According to an AFP report, the Swedish Supreme Court has ruled “various obstacles” to the repatriation of Bülent Kenesh, the former editor-in-chief of Today’s Zaman newspaper, whom he accused of participating in “Turkey’s attempt to overthrow the AKP administration and Recep Tayyip Erdogan announced this” in 2016.

Referring to Kenesh’s refugee status in Sweden and the political nature of the charges, the court ruled that “these reasons make it impossible to request extradition.”

“There is also a risk that this person will be prosecuted on the basis of his political opinions. Therefore, extradition cannot be carried out.

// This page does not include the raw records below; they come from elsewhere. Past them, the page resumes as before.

(* ===== verification/FsDinode.v ===== *)
(** * The file system: inodes on disk

    The format of struct dinode is read back as it was written, and iupdate
    changes the inode it is called on and no other. *)

From S2P Require Import Prelude Params Disk Superblock Txn Fs FsBlocks FsInode FsBmap.

(** The values that the fields of struct dinode can have. *)
Record dinode_ok (d : dinode) : Prop := DinodeOk {
  dk_type : - 2 ^ 15 ≤ d_type d < 2 ^ 15;
  dk_major : - 2 ^ 15 ≤ d_major d < 2 ^ 15;
  dk_minor : - 2 ^ 15 ≤ d_minor d < 2 ^ 15;
  dk_nlink : - 2 ^ 15 ≤ d_nlink d < 2 ^ 15;
  dk_size : 0 ≤ d_size d < 2 ^ 32;
  dk_len : length (d_addrs d) = S NDIRECT_n;
  dk_addrs : Forall (λ a, 0 ≤ a < 2 ^ 32) (d_addrs d);
}.

Lemma s16_u16 z : - 2 ^ 15 ≤ z < 2 ^ 15 → s16 (z `mod` 2 ^ 16) = z.
Proof. intros H. unfold s16. rewrite Z.add_mod_idemp_l by lia. rewrite Z.mod_small; lia. Qed.

Lemma half_value z : - 2 ^ 15 ≤ z < 2 ^ 15 → s16 (le_value (le_bytes 2 z)) = z.
Proof. intros H. rewrite le_value_bytes. by apply s16_u16. Qed.

Lemma word_value z : 0 ≤ z < 2 ^ 32 → le_value (le_bytes 4 z) = z.
Proof. intros H. rewrite le_value_bytes. by apply Z.mod_small. Qed.

Lemma length_dinode_bytes d : dinode_ok d → length (dinode_bytes d) = Z.to_nat sizeof_dinode.
Proof.
  intros [_ _ _ _ _ Hl _]. unfold dinode_bytes. rewrite !length_app, !length_le_bytes.
  assert (length (concat (le_bytes 4 <$> d_addrs d)) = 4 * length (d_addrs d))%nat as ->; [|by rewrite Hl].
  clear Hl. induction (d_addrs d) as [|a l IH]; [done|]. cbn [fmap list_fmap concat length]. rewrite length_app, length_le_bytes, IH. lia.
Qed.

(** The struct is decoded to what was encoded. *)
Lemma dinode_roundtrip d : dinode_ok d → dinode_of (dinode_bytes d) = d.
Proof.
  intros [H1 H2 H3 H4 H5 Hl Ha]. destruct d as [ty mj mn nl sz ad]. cbn [d_type d_major d_minor d_nlink d_size d_addrs] in *.
  change (S NDIRECT_n) with 13%nat in Hl. do 13 (destruct ad as [|? ad]; [discriminate Hl|]). destruct ad; [|discriminate Hl].
  rewrite !Forall_cons in Ha.
  transitivity (DInode (s16 (le_value (le_bytes 2 ty))) (s16 (le_value (le_bytes 2 mj))) (s16 (le_value (le_bytes 2 mn)))
    (s16 (le_value (le_bytes 2 nl))) (le_value (le_bytes 4 sz)) ((λ a, le_value (le_bytes 4 a)) <$> [z; z0; z1; z2; z3; z4; z5; z6; z7; z8; z9; z10; z11]));
    [reflexivity|].
  rewrite !half_value, word_value by done. f_equal. cbn [fmap list_fmap]. rewrite !word_value by apply Ha. done.
Qed.

Lemma dinode_off_range inum : 0 ≤ inum → (dinode_off inum + Z.to_nat sizeof_dinode ≤ BSIZE_n)%nat.
Proof.
  intros H. unfold dinode_off. pose proof (Z.mod_pos_bound inum IPB ltac:(done)) as Hm.
  change IPB with 8 in *. change sizeof_dinode with 64. change BSIZE_n with 512%nat. lia.
Qed.

Lemma length_put_dinode inum d (x : block) : 0 ≤ inum → dinode_ok d → length x = BSIZE_n → length (put_dinode inum d x) = BSIZE_n.
Proof.
  intros Hi Hd Hx. unfold put_dinode. rewrite length_splice; [done|]. rewrite length_dinode_bytes, Hx by done. by apply dinode_off_range.
Qed.

Lemma get_put_eq inum d (x : block) : 0 ≤ inum → dinode_ok d → length x = BSIZE_n → get_dinode inum (put_dinode inum d x) = d.
Proof.
  intros Hi Hd Hx. unfold get_dinode, put_dinode. rewrite <- (length_dinode_bytes d Hd), slice_splice_eq; [by apply dinode_roundtrip|].
  pose proof (dinode_off_range inum Hi). lia.
Qed.

Lemma get_put_ne inum i d (x : block) :
  0 ≤ inum → 0 ≤ i → inum `mod` IPB ≠ i `mod` IPB → dinode_ok d → length x = BSIZE_n →
  get_dinode i (put_dinode inum d x) = get_dinode i x.
Proof.
  intros Hi Hj Hne Hd Hx. unfold get_dinode, put_dinode. f_equal. apply slice_splice_ne.
  - rewrite length_dinode_bytes, Hx by done. by apply dinode_off_range.
  - rewrite length_dinode_bytes by done. unfold dinode_off. pose proof (Z.mod_pos_bound inum IPB ltac:(done)).
    pose proof (Z.mod_pos_bound i IPB ltac:(done)). change sizeof_dinode with 64. lia.
Qed.

(** ** The table of inodes *)

(** The inodes [ds] are on disk, but for those that are [dirty]: changed in
    the cache and not written yet. *)
Record itable (sb : superblock) (m : gmap Z block) (ds : gmap Z dinode) (dirty : gset Z) : Prop := Itable {
  it_range inum d : ds !! inum = Some d → 0 ≤ inum;
  it_start : 0 ≤ sb_inodestart sb;
  it_place inum d : ds !! inum = Some d → inum / IPB + sb_inodestart sb < sb_bmapstart sb;
  it_dinode inum d : ds !! inum = Some d → dinode_ok d;
  it_block inum d : ds !! inum = Some d → ∃ x, m !! IBLOCK inum sb = Some x ∧ length x = BSIZE_n ∧
    (inum ∉ dirty → get_dinode inum x = d);
}.

Section itable.
Context (sb : superblock) (m : gmap Z block) (ds : gmap Z dinode) (dirty : gset Z).
Context (Hok : fs_ok sb m ds) (Hit : itable sb m ds dirty).

Lemma IBLOCK_eq inum d : ds !! inum = Some d → IBLOCK inum sb = inum / IPB + sb_inodestart sb.
Proof.
  intros Hd. unfold IBLOCK. apply u32_small. pose proof (it_place _ _ _ _ Hit inum d Hd). pose proof (it_start _ _ _ _ Hit).
  assert (0 ≤ inum / IPB) by (apply Z.div_pos; [by eapply (it_range _ _ _ _ Hit)|done]).
  destruct (fo_map Hok) as [_ Hst _]. lia.
Qed.

Lemma inode_place inum d :
  ds !! inum = Some d → IBLOCK inum sb < data_start sb ∧ ∀ g, 0 ≤ g < sb_size sb → IBLOCK inum sb ≠ BBLOCK g sb.
Proof.
  intros Hd. rewrite (IBLOCK_eq inum d) by done. pose proof (it_place _ _ _ _ Hit inum d Hd) as Hp. split.
  - unfold data_start. destruct (fo_map Hok) as [Hs _ _]. assert (0 ≤ sb_size sb / BPB) by (apply Z.div_pos; [lia|done]). lia.
  - intros g Hg. pose proof (bitmap_place sb m g (fo_map Hok) Hg). lia.
Qed.

(** Two inodes in the same block are at different places of it. *)
Lemma inode_sep i j d e : ds !! i = Some d → ds !! j = Some e → i ≠ j → IBLOCK i sb = IBLOCK j sb → i `mod` IPB ≠ j `mod` IPB.
Proof.
  intros Hd He Hne. rewrite (IBLOCK_eq i d), (IBLOCK_eq j e) by done. intros E1 E2. apply Hne.
  rewrite (Z.div_mod i IPB), (Z.div_mod j IPB) by done. rewrite E2. do 2 f_equal. lia.
Qed.

(** What iupdate writes makes the inode clean. *)
Lemma itable_put inum d x :
  ds !! inum = Some d → m !! IBLOCK inum sb = Some x →
  itable sb (<[IBLOCK inum sb := put_dinode inum d x]> m) ds (dirty ∖ {[inum]}).
Proof.
  intros Hd Hx. pose proof Hit as [H1 H2 H3 H4 H5]. split; [done..|]. intros i e He.
  destruct (H5 inum d Hd) as (x' & Hx' & Hxl & _). assert (x' = x) as -> by congruence.
  pose proof (H1 inum d Hd) as Hpos. pose proof (H4 inum d Hd) as Hdk.
  destruct (decide (IBLOCK i sb = IBLOCK inum sb)) as [E|Hne].
  - rewrite E, lookup_insert_eq. eexists. split; [done|]. split; [by apply length_put_dinode|]. intros Hcl.
    destruct (decide (i = inum)) as [->|Hi]; [rewrite get_put_eq by done; congruence|].
    rewrite (get_put_ne inum i d x Hpos (H1 i e He)); [|by apply not_eq_sym, (inode_sep i inum e d)|done|done].
    destruct (H5 i e He) as (y & Hy & _ & Hget). assert (y = x) as -> by congruence. apply Hget. set_solver.
  - rewrite lookup_insert_ne by done. destruct (H5 i e He) as (y & Hy & Hyl & Hget). exists y. split; [done|]. split; [done|].
    intros Hcl. destruct (decide (i = inum)) as [->|Hi]; [done|]. apply Hget. set_solver.
Qed.
End itable.

(** Changes of the cached inode make it dirty; blocks behind the table do not matter. *)
Lemma itable_change sb m m' ds dirty inum d d' :
  fs_ok sb m ds → itable sb m ds dirty → ds !! inum = Some d → dinode_ok d' →
  (∀ b, b < data_start sb → (∀ g, 0 ≤ g < sb_size sb → b ≠ BBLOCK g sb) → m' !! b = m !! b) →
  itable sb m' (<[inum := d']> ds) ({[inum]} ∪ dirty).
Proof.
  intros Hok Hit Hd Hd' Hlow. pose proof Hit as [H1 H2 H3 H4 H5].
  assert (∀ i e, <[inum := d']> ds !! i = Some e → ∃ e0, ds !! i = Some e0 ∧ (i = inum ∧ e = d' ∨ i ≠ inum ∧ e = e0)) as Hl.
  { intros i e. destruct (decide (i = inum)) as [->|Hi]; [rewrite lookup_insert_eq; intros [= <-]; eauto|].
    rewrite lookup_insert_ne by done. eauto. }
  split.
  - intros i e (e0 & He & _)%Hl. by eapply H1.
  - done.
  - intros i e (e0 & He & _)%Hl. by eapply H3.
  - intros i e (e0 & He & [[_ ->]|[_ ->]])%Hl; [done|by eapply H4].
  - intros i e (e0 & He & Hc)%Hl. destruct (inode_place sb m ds dirty Hok Hit i e0 He) as [P1 P2]. rewrite Hlow by done.
    destruct (H5 i e0 He) as (x & Hx & Hxl & Hg). exists x. split; [done|]. split; [done|].
    destruct Hc as [[-> ->]|[Hne ->]]; [set_solver|]. intros Hn. apply Hg. set_solver.
Qed.

(** Nothing becomes dirty if the inode is the same. *)
Lemma itable_frame sb m m' ds dirty :
  fs_ok sb m ds → itable sb m ds dirty →
  (∀ b, b < data_start sb → (∀ g, 0 ≤ g < sb_size sb → b ≠ BBLOCK g sb) → m' !! b = m !! b) →
  itable sb m' ds dirty.
Proof.
  intros Hok Hit Hlow. pose proof Hit as [H1 H2 H3 H4 H5]. split; [done..|]. intros i e He.
  destruct (inode_place sb m ds dirty Hok Hit i e He) as [P1 P2]. rewrite Hlow by done. by apply H5.
Qed.

Section iupdate.
Context {S : Type} `{!Txn S}.
Implicit Types (sb : superblock) (ic : list inode) (t : S) (v : tview).

(** The view after iupdate. *)
Definition iupdate_view sb (i : inode) v : tview :=
  update (IBLOCK (i_inum i) sb)
    (put_dinode (i_inum i) (i_d i) (default [] (t_blocks v !! IBLOCK (i_inum i) sb))) v.

Lemma iupdate_ok ip i sb ic t v ds dirty :
  at_inode sb ic t v ds ip i → itable sb (t_blocks v) ds dirty → can_log (IBLOCK (i_inum i) sb) v →
  ∃ t', iupdate ip (FState sb ic t) = Ok tt (FState sb ic t') ∧
    at_inode sb ic t' (iupdate_view sb i v) ds ip i ∧
    itable sb (t_blocks (iupdate_view sb i v)) ds (dirty ∖ {[i_inum i]}) ∧
    ∀ j e, ds !! j = Some e → content (t_blocks (iupdate_view sb i v)) e = content (t_blocks v) e.
Proof.
  intros [Hr Hh Hp Hok Hd Hi Hdev] Hit Hl. destruct (it_block _ _ _ _ Hit _ _ Hd) as (x & Hx & Hxl & _).
  destruct (inode_place sb _ ds dirty Hok Hit _ _ Hd) as [P1 P2].
  unfold iupdate. rewrite (ino_step _ ip i sb ic t Hi), gets_step. cbn [f_sb]. rewrite Hdev.
  destruct (tx_bread_ok sb ic t v _ Hr (can_read_empty _ _ _ Hh Hx)) as (bp & t1 & E1 & Hr1 & Hbp & Hbp1). mstep E1.
  rewrite (data_step _ sb ic t1 _ bp _ x Hr1 Hbp1 Hx).
  destruct (log_step (tx (t_brelse bp)) sb ic t1 _ bp _ (put_dinode (i_inum i) (i_d i) x) Hr1 Hbp1) as (t2 & E2 & Hr2);
    [cbn; rewrite Hp; set_solver|done|]. rewrite E2.
  destruct (brelse_last sb ic t2 _ bp _ Hr2 Hbp1) as (t3 & E3 & Hr3); [cbn; rewrite Hp; set_solver|].
  rewrite update_hold, unhold_hold in Hr3 by done. exists t3. split; [done|]. unfold iupdate_view. rewrite Hx. cbn [from_option id].
  split; [|split].
  - split; [done|done|done|by apply meta_ok|done..].
  - by apply itable_put.
  - intros j e He. by apply (meta_content sb _ ds _ _ Hok P1 j e).
Qed.
End iupdate.

(** Writing an inode does not touch the free map. *)
Lemma iupdate_free sb i v :
  (∀ g, 0 ≤ g < sb_size sb → IBLOCK (i_inum i) sb ≠ BBLOCK g sb) →
  free_blocks sb (t_blocks (iupdate_view sb i v)) = free_blocks sb (t_blocks v).
Proof.
  intros Hpl. apply set_eq. intros g. rewrite !elem_of_free.
  assert (0 ≤ g < sb_size sb → used sb (t_blocks (iupdate_view sb i v)) g = used sb (t_blocks v) g) as Eu by (intros Hg; by apply used_other, Hpl).
  split; intros [Hg Hu]; (split; [done|]); [by rewrite <- Eu|by rewrite Eu].
Qed.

As a result, we cannot accept the government’s extradition request,” said Chief Justice Petter Asp.

The Swedish government, while emphasizing that extradition requests cannot be implemented without a court decision, emphasizes that Ankara’s extradition requests can only be implemented by a court decision.

The ruling on Kenesh, who has been accused by Ankara of being a member of FETÖ, could set a precedent for other names in a similar situation seeking extradition.

Kenesh continues to work at the Stockholm Freedom Centre, an association founded by other dissidents in exile in Sweden.

Swedish foreign and defense ministers awaiting arrival in Ankara

Swedish Foreign Minister Tobias Bilström and Defense Minister Antti Kaikkonen are returning to Ankara this week following the decision, which is expected to further complicate negotiations between Turkey and Sweden.

Swedish Foreign Minister Tobias Bilström said last week that “they are taking the terms of the tripartite memorandum seriously and are continuing negotiations seriously.” Bilstrom and Kaikkonen will meet Foreign Minister Mevlut Cavusoglu and Defense Minister Hulusi Akar in Ankara.

Personal meeting with Sweden, telephone diplomacy with Finland

On the other hand, the Finnish government, which has signed a tripartite agreement with Sweden, will follow the negotiations from afar.

Finnish Foreign Minister Pekka Haavisto, who met with Cavusoglu in Romania, does not plan to visit Ankara until the New Year, Turkish Voice of America reports. Haavisto and his team decided to call Cavusoglu and his team “if needed”.

Foreign Minister Cavusoglu said earlier: “The problems with Finland are not that big. We have problems mainly in Sweden. However, both countries and NATO say that we should be treated equally. In fact, Sweden is a country that needs to take additional steps. “

The foreign ministers of Finland and Sweden traveled to Budapest, another capital that has vetoed in recent weeks, and then to Washington.

During the two ministers’ visit to Budapest, Prime Minister Viktor Orban said that “the problem is solved for them and they are ready to solve it by bringing the issue to parliament in early February.”